A personal anecdote: For my first apartment after college, I rented a loft in downtown Kansas City. It's still one of my favorite places I've ever lived - large, open, with a great location for both work and entertainment. However, after several months I realized that I would want to save money to buy a place of my own, and had to decide whether the higher rent I was paying for the loft justified the extra time it would take me to acquire a down payment. Furthermore, I realized that while I did enjoy the location, I just wasn't taking advantage of the fun nightlife opportunities in the neighborhood. I reluctantly decided to give it up; after I made my decision, though, I didn't have regrets, because I knew that I was doing it for a good reason.

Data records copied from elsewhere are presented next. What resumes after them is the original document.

(* ===== verification/TransferQueue.v ===== *)
(** The transfer queue of src/transfer_queue.go: a min-heap and a max-heap
    over the same items, two indexes by message id and by sequence number, and
    the byte accounting against a shared budget.

    The heaps are those of [GoHeap]; the budget is used through the interface
    [MemoryPool], which the budgets of [MemoryBudget] implement. *)
From stdpp Require Import sorting.
From S2P Require Import Prelude GoHeap MemoryBudget.

(** ** The budget, as a queue uses it *)

(** [B] is the state of the shared budgets, [H] a pointer to one of them. *)
Class MemoryPool (B H : Type) := {
  p_Reserve : B -> H -> Z -> B;
  p_Release : B -> H -> Z -> B;
  p_Available : B -> H -> Z;
  p_addFloor : B -> H -> Z -> B;
  p_removeFloor : B -> H -> Z -> B;
}.

(** What a queue relies on: the bytes reserved through a pointer and not yet
    released are accounted exactly, and floors do not touch them. *)
Class MemoryPoolLaws (B H : Type) `{MP : MemoryPool B H} := {
  p_ok : B -> H -> Prop;
  p_owned : B -> H -> Z;
  p_owned_nonneg b h : p_ok b h -> 0 <= p_owned b h;
  p_Reserve_law b h n : p_ok b h -> 0 <= n -> p_ok (p_Reserve b h n) h /\ p_owned (p_Reserve b h n) h = p_owned b h + n;
  p_Release_law b h n : p_ok b h -> 0 <= n <= p_owned b h ->
    p_ok (p_Release b h n) h /\ p_owned (p_Release b h n) h = p_owned b h - n;
  p_addFloor_law b h n : p_ok b h -> p_ok (p_addFloor b h n) h /\ p_owned (p_addFloor b h n) h = p_owned b h;
  p_removeFloor_law b h n : p_ok b h -> p_ok (p_removeFloor b h n) h /\ p_owned (p_removeFloor b h n) h = p_owned b h;
}.

(** ** Items *)

(** The immutable fields of an item; its two heap indices are the [idx] maps
    of the heaps. *)
Record transferItem := TransferItem {
  messageId : bytes;
  messageByteCount : Z;
  queueByteCount : Z;
  sequenceNumber : Z;
}.

Definition QueueByteCount (x : transferItem) : Z :=
  if 0 <? queueByteCount x then queueByteCount x else messageByteCount x.

Section queue.
Context {P : Type} {EP : EqDecision P} {CP : Countable P} {B H : Type} {MP : MemoryPool B H}.
(** The items pointers point to, and the queue's order. *)
Variable deref : P -> transferItem.
Variable cmp : P -> P -> Z.

Definition MessageId (p : P) : bytes := messageId (deref p).
Definition MessageByteCount (p : P) : Z := messageByteCount (deref p).
Definition QBytes (p : P) : Z := QueueByteCount (deref p).
Definition SequenceNumber (p : P) : Z := sequenceNumber (deref p).

Definition queueLess (a b : P) : bool := cmp a b <? 0.
Definition maxLess (a b : P) : bool := 0 <? cmp a b.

Second, look at how you actually spend your money. The best way to do this is to keep track of every single purchase you make for a month or two, including little things like buying gum, feeding parking meters or laundry machines, etc. If (like me) you have trouble with that, just collect your receipts, bank and credit card statements for a month or two, and every night before going to bed jot down your best recollection of the cash you've spent since getting up.
What this allows you to do is deal with actual data, and see where savings can open up. The trite example that people always throw out is how much money you can save if you give up a cup of coffee every day. That may be true; but if coffee is less than 1% of your expenses, then you might want to focus on other things first. And, again, as you look at your spending, think of how they relate to your goals. Are you drinking coffee because you're addicted to caffeine? It might be worth weaning yourself off. Are you drinking coffee because it's a fun social activity, and spending time with friends is important to you? In the latter scenario, you're putting money to work for you, and shouldn't feel bad about it.
Finally, in between the largest recurring expenses and the smallest recurring expenses is the zone where we can have the biggest troubles: special purchases. It might be a new stereo, a new bike, the complete works of William Shakespeare, an electric mixer, tickets to a Radiohead concert. Now, not every such purchase is "bad", but a surprising number will seem a lot less important after you bought them than they did before. Again, a huge part of the reason why comes down to our culture: we live in a society that craves consumption, that defines people in terms of what they own, and are bombarded with constant messages (from advertisers and peers) that our things aren't good enough and we need newer and better ones. Here are some strategies I use to cope.
First, I ask myself, do I need this? The answer is almost always no: I just want it. Since it's a want, it's a luxury, and I can decide whether or not to buy it.
Second, I ask myself, is it important that I purchase this right now? Just because I want something in my life does not mean that I must acquire it immediately. As a follow-up, I'll think about how buying the item now will be different than buying it in the future. If it's on sale now, it will probably be on sale again. This strategy is especially helpful for me, because so many of the items I crave are electronic, and such items invariably are replaced with better and cheaper models the longer you can hold out.
Third, I'll ask, do I need to BUY this? I love books, but whenever I can I check them out of the library; that probably saves me between $500 and $1,000 a year. If it's a fun game, can you borrow it from a friend for a while? If it's a tool that you'll use a few times a year, would it be cheaper to rent it?
Fourth, if at all possible, I'll try to wait for at least a week. Maybe after getting back from a friend's house I'm convinced that nothing could make me happier than a vintage Star Wars pinball machine. After a few days, I'm now obsessed with Rock Band. I'll feel much better about buying Rock Band if I don't have that pinball machine already standing in the corner.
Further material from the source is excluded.